The potential pathophysiological mechanism linking ANGPTL8 to GDM is not established. Ebert et al found that, during normal pregnancy, maternal ANGPTL8 levels were significantly higher than in the non-pregnant state, and they decreased in postpartum period . The dynamic change in ANGPTL8 levels indicated that ANGPTL8 might participate in maintaining normal pregnancy. Moreover, ANGPTL8 levels have been found to be higher in umbilical cord blood than maternal serum , which suggests a potential role of ANGPTL8 in fetal growth and development. ANGPTL8 might thus offer us new insights into the physiology of normal pregnancy and the pathophysiology of GDM.

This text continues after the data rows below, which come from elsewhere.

(** ** The state as the neighbours received *)

Section degrees.
Context `{PyHash} (tag : string).
Implicit Types (st : DegreeState) (c : uuid) (L : uuid → list node_entry) (W : list ((uuid * Z) * degree_item)).

Abbreviation dlog := (shard_log degree_text tag item_ok).

Definition mem_out st c : pydict string (pyset string) := dget_or [] (_out st) c.
Definition mem_in st c : pydict string (pyset string) := dget_or [] (_in st) c.

Record dholds st W L : Prop := {
  d_log : dlog (degree_spill st) W;
  d_wf : dict_wf (_out st) ∧ dict_wf (_in st);
  d_mem : ∀ c, dmem (_out st) c = dmem (_in st) c;
  d_ok : ∀ c, buckets_ok (mem_out st c) ∧ buckets_ok (mem_in st c) ∧ ∀ n, n ∈ (mem_out st c).*1 ↔ n ∈ (mem_in st c).*1;
  d_out : ∀ c, rep (item_outs (client_items c W) ++ mem_out st c) (outs_of (L c));
  d_in : ∀ c, rep (item_ins (client_items c W) ++ mem_in st c) (ins_of (L c))
}.

Definition degree_init : DegreeState := mkDS [] [] (spill_init []).

Lemma buckets_nil : buckets_ok [].
Proof. split; [apply nil_wf|by intros n b ?%not_elem_of_nil]. Qed.

Lemma dholds_init : dholds degree_init [] (λ _, []).
Proof. split; try done; [apply shard_log_init|split; apply nil_wf|]. intros c. by split_and!; try apply buckets_nil. Qed.

(** *** Spilling *)

Definition item_of (o i : pydict string (pyset string)) (n : string) : degree_item := (n, (dget_or [] o n, dget_or [] i n)).

Lemma bucket_or_NoDup d n : buckets_ok d → NoDup (dget_or [] d n).
Proof.
  intros [Hwf Hd]. unfold dget_or. destruct (dget d n) as [b|] eqn:E; [|apply NoDup_nil_2].
  apply (bucket_get d n b Hwf) in E. by apply Hd in E.
Qed.

(** Every key of a dict with its bucket. *)
Lemma keys_nb (d : pydict string (pyset string)) (ks : list string) : dict_wf d → (∀ n, n ∈ ks ↔ n ∈ d.*1) →
  ∀ e, e ∈ (λ n, (n, dget_or [] d n)) <$> ks ↔ e ∈ d.
Proof.
  intros Hd Hks [n b]. rewrite list_elem_of_fmap. split.
  - intros (m & [= -> ->] & Hin). apply Hks, bucket_keys in Hin; [|done]. apply bucket_get; [done|]. unfold dget_or. by destruct (dget d m).
  - intros Hin. exists n. split; [|apply Hks, list_elem_of_fmap; by exists (n, b)]. apply (bucket_get d n b Hd) in Hin. unfold dget_or. by rewrite Hin.
Qed.
(** *** No node fails *)

Lemma outcome_answer r : uc4_outcome batches r → ∃ responses, r = Ok responses ∧ uc4_answer batches responses.
Proof.
  unfold uc4_outcome. destruct group_stage as (built & sel & Eb & H1 & H2 & H3 & H4 & H5 & H6).
  assert (Hb : built_ok (List.concat built) sel) by done. clear H1 H2 H3 H4 H5 H6. rewrite Eb. cbn [proceeds].
  intros (gevs & devs & (Hg & Hgf) & (Hd & Hdf) & Hr).
  destruct (graphs_fact _ sel gevs Hb Hg Hgf) as (graphs & Eg & Hex & Hsz & _). rewrite Eg in Hr. cbn [proceeds] in Hr.
  destruct (degrees_fact _ sel devs Hb Hd Hdf) as (degrees & Ed & Hhigh). rewrite Ed in Hr. cbn [proceeds] in Hr.
  destruct Hr as (pevs & (Hp & Hpl) & Hr). destruct (prune_fact _ _ pevs Hex Hsz Hhigh Hp Hpl) as (pruned & Ep & Hsent & Hw).
  rewrite Ep in Hr. cbn [proceeds] in Hr. destruct Hr as (cevs & (Hc & Hcf) & Hr).
  destruct (counts_fact pruned cevs Hsent Hw Hc Hcf) as (counts & Ec & Hcm & Hcw). rewrite Ec in Hr. cbn [proceeds] in Hr.
  destruct Hr as (qevs & (Hq & Hqf) & Hr). destruct (paths_fact _ qevs Hcm Hcw Hq Hqf) as (paths & Eq & Hform & Hpaths).
  rewrite Eq in Hr. cbn [proceeds] in Hr. destruct Hr as (els & (Hels & Hmail) & Hr).
  destruct (join_fact (List.concat paths) els Hform Hpaths Hels Hmail) as (st & accounts & Ej & Er & _).
  rewrite Ej in Hr. cbn [proceeds] in Hr. rewrite Er in Hr. cbn [proceeds snd] in Hr. subst r. eexists. split; [reflexivity|].
  by eapply (uc4_answered _ _ built gevs graphs devs degrees pevs pruned cevs counts qevs paths els).
Qed.

Lemma answer_outcome responses : uc4_answer batches responses → uc4_outcome batches (Ok responses).
Proof.
  intros [built gevs graphs devs degrees pevs pruned cevs counts qevs paths els st st'
    Eb Hg Hgf Eg Hd Hdf Ed Hp Hpl Ep Hc Hcf Ec Hq Hqf Eq Hels Hmail Ej Er].
  eapply proceeds_Ok; [exact Eb|]. exists gevs, devs. split; [done|]. split; [done|].
  eapply proceeds_Ok; [exact Eg|]. eapply proceeds_Ok; [exact Ed|]. exists pevs. split; [done|].
  eapply proceeds_Ok; [exact Ep|]. exists cevs. split; [done|]. eapply proceeds_Ok; [exact Ec|]. exists qevs. split; [done|].
  eapply proceeds_Ok; [exact Eq|]. exists els. split; [done|]. eapply proceeds_Ok; [exact Ej|]. by eapply proceeds_Ok; [exact Er|].
Qed.

(** *** There is an answer *)

Definition graph_conv (b : Body) : option (uuid * graph_nodes) := match b with Graph c' nodes => Some (c', nodes) | _ => None end.
Definition counts_conv (b : Body) : option (uuid * pydict Path Z) := match b with PathCounts c' counts => Some (c', counts) | _ => None end.
Definition prune_conv (b : Body) : prune_event :=
  match b with HighDegree c' ho hi => PruneLeft c' ho hi | Graph c' nodes => PruneRight c' nodes | _ => PruneCheckpoint end.

Lemma feed_graphs k out : (∀ b, b ∈ out.*1 → ∃ nodes, b = Graph c nodes) →
  ∃ evs, fed (graph_mail c) k out evs ∧ ∀ es, es ∈ evs → foreign c U es.
Proof.
  intros Hout. eexists. split; [apply (feed_exists (graph_mail c) k out graph_conv)|].
  - intros b Hb. destruct (Hout b Hb) as (nodes & ->). cbn. by rewrite decide_True.
  - intros es Hes c' nodes e He Hne. destruct (feed_events k out graph_conv es _ Hes He) as (b & Hb & E).
    destruct (Hout b Hb) as (nodes' & ->). cbn in E. congruence.
Qed.

Lemma feed_counts k out : (∀ b, b ∈ out.*1 → ∃ counts, b = PathCounts c counts) →
  ∃ evs, fed (counts_mail c) k out evs ∧ ∀ es, es ∈ evs → foreign_counts c U es.
Proof.
  intros Hout. eexists. split; [apply (feed_exists (counts_mail c) k out counts_conv)|].
  - intros b Hb. destruct (Hout b Hb) as (counts & ->). cbn. by rewrite decide_True.
  - intros es Hes c' counts p He Hne. destruct (feed_events k out counts_conv es _ Hes He) as (b & Hb & E).
    destruct (Hout b Hb) as (counts' & ->). cbn in E. congruence.
Qed.

Lemma feed_prune k lefts rights : (∀ b, b ∈ lefts → ∃ ho hi, b = HighDegree c ho hi) →
  (∀ b, b ∈ rights.*1 → ∃ nodes, b = Graph c nodes) →
  ∃ evs, fed (right_mail c) k rights evs ∧ ∀ es, es ∈ evs → omap (left_mail c) es ≡ₚ lefts.
Proof.
  intros Hl Hr. destruct (feed_exists (right_mail c) k rights prune_conv) as [Hlen Hfed].
  { intros b Hb. destruct (Hr b Hb) as (nodes & ->). cbn. by rewrite decide_True. }
  assert (Hleft : omap (left_mail c) (prune_conv <$> lefts) = lefts ∧ omap (right_mail c) (prune_conv <$> lefts) = []).
  { clear Hfed Hlen. induction lefts as [|b lefts IH]; [done|]. destruct IH as [IH1 IH2]; [intros b' Hb'; apply Hl; by right|].
    destruct (Hl b) as (ho & hi & ->); [left|]. rewrite fmap_cons. cbn [omap list_omap prune_conv left_mail right_mail].
    rewrite decide_True by done. split; [by f_equal|done]. }
  destruct Hleft as [Hl1 Hl2].
  exists ((λ es, (prune_conv <$> lefts) ++ es) <$> ((λ i, prune_conv <$> shard_mail k (Z.of_nat i) rights) <$> List.seq 0 (Z.to_nat k))).
  split; [split|].
  - by rewrite length_fmap.
  - intros i es Hes. apply list_lookup_fmap_Some in Hes as (es' & -> & Hes'). rewrite omap_app, Hl2. by apply Hfed.
  - intros es (es' & -> & (i & -> & _)%list_elem_of_fmap)%list_elem_of_fmap. rewrite omap_app, Hl1.
    assert (Hnil : omap (left_mail c) (prune_conv <$> shard_mail k (Z.of_nat i) rights) = []); [|by rewrite Hnil, app_nil_r].
    assert (Hsub : ∀ b, b ∈ shard_mail k (Z.of_nat i) rights → ∃ nodes, b = Graph c nodes).
    { intros b (a & Hin & _)%shard_mail_elem. apply Hr, list_elem_of_fmap. by exists (b, a). }
    induction (shard_mail k (Z.of_nat i) rights) as [|b ms IH]; [done|]. destruct (Hsub b) as (nodes & ->); [left|].
    cbn. apply IH. intros b' Hb'. apply Hsub. by right.
Qed.
(* ===== verification/JoinRoute.v ===== *)
(** * The join node: [join/join_route_handler.py]

    A route handler counts what it has received of each client, answers when the
    announced number has arrived, and marks the client finalized. Its messages go
    through the shared dispatch, which processes data while it holds the
    checkpointer's lock. The lock is not reentrant: a handler that asks for it
    again never returns, which is an outcome of its own here. *)

From S2P Require Import Prelude.
From S2P Require Import PyDict.
From S2P Require Import PyValues.
From S2P Require Import PyText.
From S2P Require Import PyFloat.
From S2P Require Import Wire.
From S2P Require Import Messages.
From S2P Require Import Stamping.
From S2P Require Import Dedup.
From S2P Require Import Checkpoint.
From S2P Require Import Aggregates.
From S2P Require Import Joins.

(** ** [_JoinCounts] *)

Record JoinCounts := mkJC {
  jc_received : pydict uuid Z;
  jc_expected : pydict uuid Z;
  jc_finalized : pyset uuid
}.

Definition jc_init : JoinCounts := mkJC [] [] [].

Definition inc_received (j : JoinCounts) (c : uuid) : JoinCounts :=
  mkJC (dset (jc_received j) c (dget_or 0 (jc_received j) c + 1)) (jc_expected j) (jc_finalized j).
Definition set_expected (j : JoinCounts) (c : uuid) (n : Z) : JoinCounts :=
  mkJC (jc_received j) (dset (jc_expected j) c n) (jc_finalized j).
Definition is_complete (j : JoinCounts) (c : uuid) : bool :=
  match dget (jc_expected j) c with
  | Some n => n <=? dget_or 0 (jc_received j) c
  | None => false
  end.
Definition is_finalized (j : JoinCounts) (c : uuid) : bool := smem c (jc_finalized j).
Definition finalized_clients (j : JoinCounts) : list uuid := jc_finalized j.
Definition mark_finalized (j : JoinCounts) (c : uuid) : JoinCounts :=
  mkJC (ddel (jc_received j) c) (ddel (jc_expected j) c) (sadd (jc_finalized j) c).
Definition jc_drop (j : JoinCounts) (c : uuid) : JoinCounts :=
  mkJC (ddel (jc_received j) c) (ddel (jc_expected j) c) (sdiscard (jc_finalized j) c).

(** Each of the three tables may be missing from a snapshot. *)
Definition jc_blob : Type := option (pydict string Z) * option (pydict string Z) * option (list string).
Definition jc_snapshot_state (j : JoinCounts) : jc_blob :=
  (Some (clients_out id (jc_received j)), Some (clients_out id (jc_expected j)), Some (uuid_str <$> jc_finalized j)).
Definition jc_restore_state (b : jc_blob) : res JoinCounts :=
  r ← clients_in id (default [] b.1.1); e ← clients_in id (default [] b.1.2);
  f ← mapR uuid_of_str (default [] b.2); Ok (mkJC r e (set_of f)).

Definition jc_wf (j : JoinCounts) : Prop :=
  dict_wf (jc_received j) ∧ dict_wf (jc_expected j) ∧ set_wf (jc_finalized j).

Lemma jc_restore_snapshot j : jc_wf j → jc_restore_state (jc_snapshot_state j) = Ok j.
Proof.
  destruct j as [r e f]. intros (Hr & He & Hf). unfold jc_restore_state, jc_snapshot_state.
  cbn [fst snd jc_received jc_expected jc_finalized] in *.
  change (default [] (Some ?x)) with x.
  rewrite (clients_roundtrip (id : Z → Z) id r), (clients_roundtrip (id : Z → Z) id e) by done.
  cbn [mbind res_bind]. rewrite (mapR_map _ _ id) by (intros; apply uuid_of_str_str).
  cbn [mbind res_bind]. rewrite list_fmap_id, set_of_id by done. done.
Qed.

#[export] Instance JoinCounts_Snapshotable : Snapshotable JoinCounts := {|
  snap := jc_blob;
  snapshot_state := jc_snapshot_state;
  restore_state _ := jc_restore_state;
  clear_stale_spill j := j;
  snap_wf _ := jc_wf;
  restore_snapshot _ := jc_restore_snapshot
|}.

(** ** [JoinRouteHandler] *)

Record JoinState (F : Type) := mkJS { j_counts : JoinCounts; j_fn : F }.
Arguments mkJS {F}. Arguments j_counts {F}. Arguments j_fn {F}.

(** A response on the exchange: its routing key and its bytes. *)
Record JOut := mkJOut { routing_key : string; raw_response : bytes }.
#[export] Instance JOut_eq_dec : EqDecision JOut.
Proof. solve_decision. Defined.

Section join_route.
Context `{MP : MsgPack} {F : Type} `{!Snapshotable F} (fn : JoinFn F) (uc_id : Z).
Implicit Types (j : JoinState F) (c : uuid) (m : Message).

Abbreviation jeffect := (effect F JoinCounts JOut nat).
Abbreviation jcpt := (option (Checkpointer nat)).

Definition join_world j : World F JoinCounts := mkWorld (j_fn j) [] [("counts"%string, j_counts j)].

(** The handler returned, or it waits forever for a lock it holds itself. *)
Inductive outcome :=
  | Returned (cp : jcpt) (j : JoinState F) (effs : list jeffect)
  | Deadlocked (effs : list jeffect).

(** [response.uc_id = self._uc_id] *)
Definition set_uc_id (r : Body) : Body :=
  match r with Response c body last _ => Response c body last uc_id | b => b end.

Definition send_response c (r : Body) : res JOut :=
  raw ← serialize (new_msg (set_uc_id r)); Ok (mkJOut (uuid_str c) raw).

Definition discard_client j c : JoinState F := mkJS (j_counts j) (join_discard fn (j_fn j) c).

(** [_maybe_finalize]; [locked]: the caller holds the checkpointer's lock. *)
Definition maybe_finalize (locked : bool) (cp : jcpt) j c : res outcome :=
  if is_finalized (j_counts j) c then Ok (Returned cp j [])
  else if negb (is_complete (j_counts j) c) then Ok (Returned cp j [])
  else
    '(f, responses) ← get_responses fn (j_fn j) c;
    outs ← mapR (send_response c) responses;
    let j := mkJS (mark_finalized (j_counts j) c) f in
    Ok (match cp with
        | None => Returned None (discard_client j c) (Send <$> outs)
        | Some cp =>
            if locked then Deadlocked (Send <$> outs)
            else let '(cp, e) := flush cp (join_world j) true in
                 Returned (Some cp) (discard_client j c) ((Send <$> outs) ++ e)
        end).

Definition join_on_eof (cp : jcpt) j m : res outcome :=
  match body_ m with
  | EOF c _ expected_count _ _ _ =>
      maybe_finalize false cp (mkJS (set_expected (j_counts j) c expected_count) (j_fn j)) c
  | _ => Exc AttributeError
  end.

Definition join_on_data (locked : bool) (cp : jcpt) j m : res outcome :=
  f ← join fn (j_fn j) (body_ m);
  c ← of_opt AttributeError (body_client (body_ m));
  maybe_finalize locked cp (mkJS (inc_received (j_counts j) c) f) c.

Definition join_on_abort (cp : jcpt) j m : res outcome :=
  c ← of_opt AttributeError (body_client (body_ m));
  let j := mkJS (jc_drop (j_counts j) c) (join_discard fn (j_fn j) c) in
  Ok (match cp with
      | None => Returned None j []
      | Some cp => let '(cp, e) := flush (mark_aborted cp c) (join_world j) true in Returned (Some cp) j e
      end).

(** The effects of a handler before and after those of the outcome. *)
Definition around (before : list jeffect) (o : outcome) (after : list jeffect) : outcome :=
  match o with
  | Returned cp j e => Returned cp j (before ++ e ++ after)
  | Deadlocked e => Deadlocked (before ++ e)
  end.

(** [Checkpointer.handle_data], with the lock *)
Definition locked_handle_data (cp : Checkpointer nat) j m (ack : nat) : res outcome :=
  c ← of_opt AttributeError (body_client (body_ m));
  if smem c (cp_aborted cp) then Ok (Returned (Some cp) j [Ack ack])
  else if is_duplicate (cp_dedup cp) (producer_id m) (seq m) then Ok (Returned (Some cp) j [Ack ack])
  else
    o ← join_on_data true (Some cp) j m;
    Ok (match o with
        | Deadlocked e => Deadlocked e
        | Returned _ j outs =>
            let cp := mkCP (record (cp_dedup cp) (producer_id m) (seq m)) (cp_every cp)
                        (cp_pending cp ++ [ack]) (cp_aborted cp) true in
            if Z.of_nat (length (cp_pending cp)) >=? cp_every cp
            then let '(cp, effs) := checkpoint_and_flush cp (join_world j) false in
                 Returned (Some cp) j (outs ++ effs)
            else Returned (Some cp) j outs
        end).

(** [_handle_message] through [dispatch] *)
Definition join_handle (cp : jcpt) j m (ack : nat) : res outcome :=
  match body_type (body_ m) with
  | T_EOF =>
      let '(cp, e1) :=
        match cp with
        | Some cp => let '(cp, e) := flush cp (join_world j) false in (Some cp, e)
        | None => (None, [])
        end in
      o ← join_on_eof cp j m; Ok (around e1 o [Ack ack])
  | T_ABORT => o ← join_on_abort cp j m; Ok (around [] o [Ack ack])
  | _ =>
      match cp with
      | None => o ← join_on_data false None j m; Ok (around [] o [Ack ack])
      | Some cp => locked_handle_data cp j m ack
      end
  end.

Some limitations of the present study should be noted. First, at the first prenatal visit, we did not perform a 75 g OGTT or measure HbA1c; although we excluded women with an FPG ≥7.0 mmol/l, women with higher PPG but normal FPG levels might be misclassified as having normal glucose regulation. Second, the study was also limited by the lack of data on insulin levels; therefore we were unable to assess whether the ability of ANGPTL8 to predict GDM was mediated by insulin resistance or whether ANGPTL8 was merely a biomarker of insulin resistance. Although some researchers have found that ANGPTL8 can promote the suppression of key enzymes involved in gluconeogenic pathways and improving insulin resistance , some clinical studies have demonstrated that the associations between ANGPTL8 levels and metabolic diseases were independent of insulin resistance [18, 35, 39]. Consistent with the studies performed in the general population, the association between ANGPTL8 and GDM still persisted after controlling for HOMA-IR in pregnant women . Third, information on diet and physical activity was also lacking, and therefore we were not able to evaluate the effects of lifestyle change on risk of GDM. Finally, although the ELISA kit for ANGPTL8 is now commercially available and inexpensive, the normal range of ANGPTL8 levels should be defined for future clinical application, so a large population sample is needed to do this.
In conclusion, the present study suggested that ANGPTL8 levels in early pregnancy were significantly and independently predictive of GDM in weeks 24–28 of gestation, and that combining ANGPTL8 levels with conventional risk factors for GDM could improve predictive performance.